Ayer, de madrugada, recibí el mensaje de un amigo y compañero de viajes que decía: “¡Hasta la victoria siempre!”. En ese momento, aún trabucado por el sueño, pensé que se trataba de un mensaje cifrado, pero no tardé en comprender la señal, a la par una especie de contraseña secreta: Fidel había muerto. Algún día habría que pronunciar la frase, aunque de momento sólo sirva para la apertura del capítulo de un nuevo libro con las hojas aún en blanco a la espera de que lluevan las respuestas a una cuestión decisiva.
Hasta ahora, cuando uno abandonaba La Habana, resultaba inevitable preguntarse: “¿Qué será de la isla cuando ya no esté Fidel?”. Porque aunque estemos convencidos del continuismo liderado por su hermano Raúl y los privilegios de su línea descendiente, que auguran la presencia del apellido en las esferas del poder durante décadas, nada puede ser igual sin la referencia imponente del Comandante, impregnada hasta ahora en cada calle, en cada conversación, en cada aspiración de los cubanos, y a partir de ahora solo memoria.

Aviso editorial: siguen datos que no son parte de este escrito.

(* ===== verification/CtrlThreads.v ===== *)
(** * References to a controller taken and put by several threads (src/src/libnvm/ctrl.cpp, mutex.cpp)

    [_nvm_ctrl_get] and [_nvm_ctrl_put] step by step: taking the lock, changing the count,
    releasing the device and the lock, and freeing the controller.  Threads interleave in any
    order, and may hand references to each other. *)
From stdpp Require Import prelude list.
From Stdlib Require Import ZArith Lia.
From S2P Require Import Prelude.
Local Open Scope Z_scope.

(** The members of [struct controller] the two functions use: who holds [lock], [count], whether
    [device] is set. *)
Record ctrl_cell := mk_cell { cc_lock : option nat; cc_count : Z; cc_device : bool }.

(** Where a thread is. *)
Inductive ref_pc :=
  | Idle
  | GetLock | GetInc | GetUnlock
  | PutLock | PutDec | PutUnlock (count : Z)
  | Removing.                                            (* [remove_handle] *)

#[export] Instance ref_pc_eq_dec : EqDecision ref_pc.
Proof. solve_decision. Defined.

(** A thread, and the references it has. *)
Record ref_thread := mk_rt { rt_pc : ref_pc; rt_owned : nat }.

(** The controller, until it is freed, how often the device was released, and the threads. *)
Record refs := mk_refs { rf_cell : option ctrl_cell; rf_released : nat; rf_threads : list ref_thread }.

(** [pthread_mutex_lock]: [None] when the thread has to wait. *)
Definition mutex_lock (t : nat) (c : ctrl_cell) : option ctrl_cell :=
  match cc_lock c with None => Some (mk_cell (Some t) (cc_count c) (cc_device c)) | Some _ => None end.
(** [pthread_mutex_unlock] by a thread that does not hold the lock is undefined. *)
Definition mutex_unlock (t : nat) (c : ctrl_cell) : option ctrl_cell :=
  if decide (cc_lock c = Some t) then Some (mk_cell None (cc_count c) (cc_device c)) else None.

(** [pthread_mutex_destroy] gives [EBUSY] while the lock is held. *)
Definition mutex_busy (c : ctrl_cell) : bool := bool_decide (is_Some (cc_lock c)).

Definition set_thread (t : nat) (th : ref_thread) (c : option ctrl_cell) (rel : nat) (s : refs) : refs :=
  mk_refs c rel (<[t := th]> (rf_threads s)).

(** One step of thread [t]; [None] is undefined: the controller is gone, or the lock is not held.
    A thread that waits stays where it is. *)
Definition ref_step (t : nat) (s : refs) : option refs :=
  match rf_threads s !! t with
  | None | Some (mk_rt Idle _) => Some s
  | Some (mk_rt pc owned) =>
      c ← rf_cell s;
      let go pc owned c := Some (set_thread t (mk_rt pc owned) (Some c) (rf_released s) s) in
      match pc with
      | Idle => Some s
      | GetLock => match mutex_lock t c with Some c => go GetInc owned c | None => Some s end
      | GetInc => go GetUnlock owned (mk_cell (cc_lock c) (u32 (cc_count c + 1)) (cc_device c))
      | GetUnlock => c ← mutex_unlock t c; go Idle (S owned) c
      | PutLock => match mutex_lock t c with Some c => go PutDec owned c | None => Some s end
      | PutDec =>
          let count := u32 (cc_count c - 1) in
          if decide (count = 0)
          then Some (set_thread t (mk_rt (PutUnlock count) owned) (Some (mk_cell (cc_lock c) count false))
                       (rf_released s + (if cc_device c then 1 else 0))%nat s)
          else go (PutUnlock count) owned (mk_cell (cc_lock c) count (cc_device c))
      | PutUnlock count => c ← mutex_unlock t c; go (if decide (count = 0) then Removing else Idle) owned c
      | Removing =>                                      (* [while (status == EBUSY)] *)
          if mutex_busy c then Some s else Some (set_thread t (mk_rt Idle owned) None (rf_released s) s)
      end
  end.

(** A thread that has a reference takes another, puts it, or hands it on. *)
Inductive ref_act := BeginGet (t : nat) | BeginPut (t : nat) | Pass (t t' : nat) | Step (t : nat).

Definition ref_do (a : ref_act) (s : refs) : option refs :=
  match a with
  | Step t => ref_step t s
  | BeginGet t =>
      match rf_threads s !! t with
      | Some (mk_rt Idle (S owned)) => Some (set_thread t (mk_rt GetLock (S owned)) (rf_cell s) (rf_released s) s)
      | _ => Some s
      end
  | BeginPut t =>
      match rf_threads s !! t with
      | Some (mk_rt Idle (S owned)) => Some (set_thread t (mk_rt PutLock owned) (rf_cell s) (rf_released s) s)
      | _ => Some s
      end
  | Pass t t' =>
      match rf_threads s !! t, rf_threads s !! t' with
      | Some (mk_rt Idle (S owned)), Some (mk_rt pc owned') =>
          if decide (t = t') then Some s
          else Some (mk_refs (rf_cell s) (rf_released s)
                       (<[t' := mk_rt pc (S owned')]> (<[t := mk_rt Idle owned]> (rf_threads s))))
      | _, _ => Some s
      end
  end.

José Luis Corrales recordaba ayer en un artículo, a modo de ejemplo, lo ocurrido en La Habana durante la crisis de los balseros en los años 90. El Malecón fue el escenario de un motín contra las imposiciones del denominado Periodo Especial. El pueblo perdió el miedo a las consecuencias, porque no podían ser peores que por las que estaban atravesando, y decidió hacer frente al gobierno revolucionario. No acudió ninguna tropa ni cuerpo policial para dispersarlos o llevárselos en un furgón. Fue el propio Fidel el que se desplazó al Malecón, se bajó del coche y se dirigió solo a la multitud, que fue incapaz de agitar un brazo o levantar la voz, salvo para reconocer, al final de su discurso, “vivan los cojones del Comandante”.

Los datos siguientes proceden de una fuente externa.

(* ===== verification/LinuxDma.v ===== *)
(** * Mapping host and GPU memory (src/libnvm/linux_dma.cpp) *)
From S2P Require Import Prelude NvmTypes NvmUtil LibState Ctrl Dma.
From stdpp Require Import prelude gmap gmultiset list.
From Stdlib Require Import ZArith Lia.
Local Open Scope Z_scope.

Section linux_dma.
Context `{Env}.

(** The error number and [*handle]. *)
Definition create_mapping_descriptor (page_size : Z) (type : mapping_type) (buffer size : Z)
    : M lib (Z * Z) :=
  if decide (page_size = 0) then undefined             (* division by zero *)
  else
    let n_pages := NVM_PAGE_ALIGN size page_size / page_size in
    if decide (n_pages = 0) then mret (EINVAL, NULL)
    else
      md ← malloc;
      if decide (md = NULL) then mret (ENOMEM, NULL)
      else
        store md (OVa (VA_IOCTL (mk_md type buffer (mk_va false buffer page_size n_pages) 0 0)));;
        mret (0, md).

(** What every path does once it has a mapping descriptor. *)
Definition init_or_remove (ctrl md : Z) : M lib (Z * Z) :=
  r ← _nvm_dma_init ctrl md RELEASE_MD;
  if decide (fst r <> 0) then remove_mapping_descriptor md;; mret (fst r, NULL)
  else mret r.

(** [posix_memalign]: an error number and a buffer. *)
Definition posix_memalign : M lib (Z * Z) :=
  err ← sys_call;
  if decide (err <> 0) then mret (err, NULL) else a ← new_obj OBuf; mret (0, a).

Definition nvm_dma_create (ctrl size : Z) : M lib (Z * Z) :=
  c ← deref as_ctrl ctrl;
  let size := NVM_CTRL_ALIGN (c_handle c) size in
  if decide (size = 0) then mret (EINVAL, NULL)
  else if decide (c_type c <> DEVICE_TYPE_IOCTL) then mret (EBADF, NULL)
  else
    r ← posix_memalign;
    if decide (fst r <> 0) then mret (fst r, NULL)
    else
      let buffer := snd r in
      r ← create_mapping_descriptor (ctrl_page_size (c_handle c)) MAP_TYPE_API buffer size;
      if decide (fst r <> 0) then free buffer;; mret (fst r, NULL)
      else init_or_remove ctrl (snd r).

Definition nvm_dma_map_host (ctrl vaddr size : Z) : M lib (Z * Z) :=
  c ← deref as_ctrl ctrl;
  let size := NVM_CTRL_ALIGN (c_handle c) size in
  if decide (size = 0) then mret (EINVAL, NULL)
  else if decide (c_type c <> DEVICE_TYPE_IOCTL) then mret (EBADF, NULL)
  else
    r ← create_mapping_descriptor (ctrl_page_size (c_handle c)) MAP_TYPE_HOST vaddr size;
    if decide (fst r <> 0) then mret (fst r, NULL)
    else init_or_remove ctrl (snd r).

(** ** GPU memory *)

(** What the HIP and HSA runtimes say about a pointer: whether it is device memory, the
    allocation it lies in, and the offset of the dma-buf exported for it ([None]: a failed call). *)
Record hip_info := mk_hip {
  hip_device : bool;
  hip_range : option (Z * Z);
  hip_have_v2 : bool;
  hip_export : option Z;
}.

Definition hip_page_size : Z := sc_pagesize.

Definition open_dmabuf : M lib Z := new_obj OFd.
Definition close_dmabuf (fd : Z) : M lib unit := close_fd fd.

(** The checks before the export: an error number and the size rounded to pages. *)
Definition hip_checks (hip : hip_info) (devptr size : Z) : Z * Z :=
  if decide (size = 0) then (EINVAL, 0)
  else if decide (hip_page_size <= 0) then (EINVAL, 0)
  else if hip_device hip then
    match hip_range hip with
    | None => (EIO, 0)
    | Some (base_addr, alloc_size) =>
        let offset_in_alloc := u64 (devptr - base_addr) in
        if decide (size > 2 ^ 64 - 1 - hip_page_size) then (EINVAL, 0)
        else
          let aligned_size := Z.land (size + hip_page_size - 1) (u64 (Z.lnot (hip_page_size - 1))) in
          if decide (devptr < base_addr \/ offset_in_alloc > alloc_size \/
                     aligned_size > alloc_size - offset_in_alloc) then (EIO, 0)
          else if decide (devptr mod hip_page_size <> 0) then (EINVAL, 0)
          else (0, aligned_size)
    end
  else (EIO, 0).

Definition map_device_hip (hip : hip_info) (ctrl devptr size : Z) : M lib (Z * Z) :=
  let '(err, _) := hip_checks hip devptr size in
  if decide (err <> 0) then mret (err, NULL)
  else if hip_have_v2 hip then
    match hip_export hip with
    | None => mret (EIO, NULL)
    | Some dmabuf_offset =>
        dmabuf_fd ← open_dmabuf;
        if decide (dmabuf_offset mod hip_page_size <> 0) then close_dmabuf dmabuf_fd;; mret (EINVAL, NULL)
        else
          r ← create_mapping_descriptor hip_page_size MAP_TYPE_DMABUF devptr size;
          if decide (fst r <> 0) then close_dmabuf dmabuf_fd;; mret (fst r, NULL)
          else
            let md := snd r in
            o ← deref as_va md;
            store md (OVa match o with
                          | VA_IOCTL m =>
                              VA_IOCTL (mk_md (md_type m) (md_buffer m) (md_range m) dmabuf_fd dmabuf_offset)
                          | VA_PLAIN va => VA_PLAIN va
                          end);;
            r ← _nvm_dma_init ctrl md RELEASE_MD;
            if decide (fst r <> 0) then
              remove_mapping_descriptor md;; close_dmabuf dmabuf_fd;; mret (fst r, NULL)
            else close_dmabuf dmabuf_fd;; mret r
    end
  else mret (ENOTSUP, NULL).

Definition nvm_dma_map_device (hip : hip_info) (ctrl devptr size : Z) : M lib (Z * Z) :=
  c ← deref as_ctrl ctrl;
  if decide (c_type c <> DEVICE_TYPE_IOCTL) then mret (EBADF, NULL)
  else
    match backend with
    | BACKEND_HIP => map_device_hip hip ctrl devptr size
    | BACKEND_CUDA =>
        r ← create_mapping_descriptor (2 ^ 16) MAP_TYPE_CUDA devptr size;
        if decide (fst r <> 0) then mret (fst r, NULL)
        else init_or_remove ctrl (snd r)
    | BACKEND_NONE => mret (ENOTSUP, NULL)
    end.
End linux_dma.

Y ese estado de veneración predominante hacia su figura estaba por encima de cualquier otra circunstancia, hasta el punto de negar un futuro probable marcado por su ausencia. Un día que regresábamos al hotel, el autobús en el que hacíamos el trayecto fue detenido por una patrulla en la intersección con otra avenida. Lejos de la previsible alarma entre los pasajeros, empezó a generarse una creciente expectación: “¡Vamos a ver pasar a Fidel! ¡Va a pasar por aquí mismo!”, empezó a advertir el conductor. Finalmente no fue él, sino su hermano Raúl, pero el momento se convirtió en un acertado retrato de la mítica significación de su figura, próxima a la de una gran estrella del espectáculo, o como si su mera presencia se equiparara a la de la bendición que ofrece el Papa a sus fieles desde la Plaza de San Pedro.

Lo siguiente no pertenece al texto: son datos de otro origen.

(** ** State *)

(** In [g_lib] is everything libnvm allocated, and the buffers of [posix_memalign].  A handle is
    the address of a [HandleState].  [g_sqmem] and [g_prp] are the memory of submission queues and
    PRP lists, [g_trace] and [g_io] the doorbells of admin commands and of transfers. *)
Record ugds := mk_ugds {
  g_lib : lib;
  g_sqmem : Z -> nvm_cmd_t;
  g_dev : E;
  g_trace : list adm_event;
  g_prp : Z -> Z;
  g_io : list io_event;
  g_driver : DriverState Z Z;
  g_handles : gmap Z (HandleState Z Z);
  g_next : Z;
}.

Definition g_set_lib (g : ugds) (l : lib) : ugds :=
  mk_ugds l (g_sqmem g) (g_dev g) (g_trace g) (g_prp g) (g_io g) (g_driver g) (g_handles g) (g_next g).
Definition g_set_dev (g : ugds) (e : E) : ugds :=
  mk_ugds (g_lib g) (g_sqmem g) e (g_trace g) (g_prp g) (g_io g) (g_driver g) (g_handles g) (g_next g).
Definition g_set_driver (g : ugds) (d : DriverState Z Z) : ugds :=
  mk_ugds (g_lib g) (g_sqmem g) (g_dev g) (g_trace g) (g_prp g) (g_io g) d (g_handles g) (g_next g).

Definition on_lib {A} (m : M lib A) : M ugds A := fun g =>
  match m (g_lib g) with Some (a, l) => Some (a, g_set_lib g l) | None => None end.

(** [memset(ptr, 0, n)]; slots of queues and PRP lists are written before each use. *)
Definition memset (ptr n : Z) : M ugds unit := modify (fun g => g_set_dev g (mem_clear ptr n (g_dev g))).

(** ** Admin commands through a reference *)

(** Every reference here comes from [nvm_aq_create], so its stub is [execute_command]. *)
Definition no_stub (f data : Z) (cmd : nvm_cmd_t) (cpl : nvm_cpl_t) : M (@adm_st E) (Z * nvm_cpl_t) := undefined.

Definition rpc (ref : Z) (cmd : nvm_cmd_t) (cpl : nvm_cpl_t) : M ugds (Z * nvm_cpl_t) :=
  r ← on_lib (deref as_ref ref);
  a ← on_lib (deref as_admin (ref_data r));
  g ← get;
  match nvm_raw_rpc no_stub r cmd cpl (mk_adm a (g_sqmem g) (g_dev g) (g_trace g)) with
  | None => undefined
  | Some (res, st) =>
      put (mk_ugds (set_heap (g_lib g) (<[ref_data r := OAdmin (a_admin st)]> (l_heap (g_lib g))))
             (a_sqmem st) (a_dev st) (a_trace st) (g_prp g) (g_io g) (g_driver g) (g_handles g) (g_next g));;
      mret res
  end.

Definition admin_of (ref : Z) : AdminRpc ugds := {|
  raw_rpc := rpc ref;
  clear_page ptr := memset ptr 0x1000;
  host_byte g a := mem_byte (g_dev g) a;
|}.

(** The controller behind a reference, which the admin functions look at. *)
Definition ref_ctrl_of (ref : Z) : M ugds controller :=
  on_lib (a ← nvm_ctrl_from_aq_ref ref; deref as_ctrl a).

Definition ctrl_info (ref info ptr ioaddr : Z) : M ugds (Z * option nvm_ctrl_info) :=
  c ← ref_ctrl_of ref;
  let mm := ctrl_mm_ptr (c_handle c) in
  g ← get;
  cap ← on_lib (read_cap mm);
  nvm_admin_ctrl_info (H := admin_of ref) (c_handle c) (ver_reg (g_dev g) mm) cap info ptr ioaddr.

Definition ns_info (ref info ns_id ptr ioaddr : Z) : M ugds (Z * option nvm_ns_info) :=
  nvm_admin_ns_info (H := admin_of ref) info ns_id ptr ioaddr.

Definition cq_create (ref id dma : Z) : M ugds (Z * option nvm_queue_t) :=
  c ← ref_ctrl_of ref;
  k ← on_lib (deref as_cont dma);
  nvm_admin_cq_create (H := admin_of ref) (Some (c_handle c)) uninit id (k_handle k) 0
    UGDS_DEFAULT_QUEUE_DEPTH false.

Definition sq_create (ref : Z) (cq : nvm_queue_t) (id dma : Z) : M ugds (Z * option nvm_queue_t) :=
  c ← ref_ctrl_of ref;
  k ← on_lib (deref as_cont dma);
  nvm_admin_sq_create (H := admin_of ref) (Some (c_handle c)) uninit cq id (k_handle k) 0
    UGDS_DEFAULT_QUEUE_DEPTH false.

(** ** Queue pairs *)

Definition release_dma (d : option Z) (delete_queue : M ugds unit) : M ugds unit :=
  match d with Some a => delete_queue;; on_lib (nvm_dma_unmap a) | None => mret tt end.

Definition cleanup_qp (aq_ref : Z) (qp : IOQueuePair Z) : M ugds unit :=
  release_dma (qp_sq_dma qp)
    (_ ← nvm_admin_sq_delete (H := admin_of aq_ref) (qp_sq qp) (Some (qp_cq qp)); mret tt);;
  release_dma (qp_cq_dma qp)
    (_ ← nvm_admin_cq_delete (H := admin_of aq_ref) (qp_cq qp); mret tt);;
  release_dma (qp_prp_dma qp) (mret tt);;
  on_lib (free (qp_sq_buf qp));;
  on_lib (free (qp_cq_buf qp));;
  on_lib (free (qp_prp_buf qp)).

(** [std::make_unique] clears the members. *)
Definition zero_queue : nvm_queue_t := mk_queue 0 0 0 0 0 0 0 0 0 0 false 0 0 0 0.
Definition new_qp : IOQueuePair Z := mk_qp zero_queue zero_queue None None None NULL NULL NULL.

En el paseo del Malecón hizo suplir la ausencia de carteles publicitarios -no se anuncia lo que no se puede comprar- con consignas revolucionarias e identitarias que ilustran el paisaje frente al mar, que es el espejo de la ruina que asoma a sus aguas; la mejor, la que mira al horizonte yankee con el mensaje: “Señores imperialistas, no les tenemos absolutamente ningún miedo”. Y no, no les tienen miedo, pero muchos isleños sí han terminado por amar su dólares, por debajo, si lo prefieren, de su apasionada defensa del régimen y del triunfo de la Revolución, pero lo suficiente como para hacer de las divisas su necesidad: con ellas, sin duda, se vive mejor; y porque el paso del tiempo -más de medio siglo después-, también ha demostrado, como subrayaba ayer Raquel Quílez, que “unos dignos ideales se enfrentan a la crudeza de no haberse llevado a la práctica”.
Pese a todo, el Comandante Castro ha muerto con esos ideales intactos, justo lo contrario a lo que terminaron haciendo sus coetáneos de Rusia o China. Lo ha hecho para alegría de muchos y para desolación de otros: en 57 años ha tenido oportunidad para cometer tantos aciertos como errores -y horrores-, aunque si paseas por La Habana y hojeas un ejemplar del Gramma pareció haberse detenido el tiempo en 1959. El problema es que también terminó por hacerlo la esperanza, aunque pocos se atrevan a reconocerlo, por mucho que en eso llegara Fidel.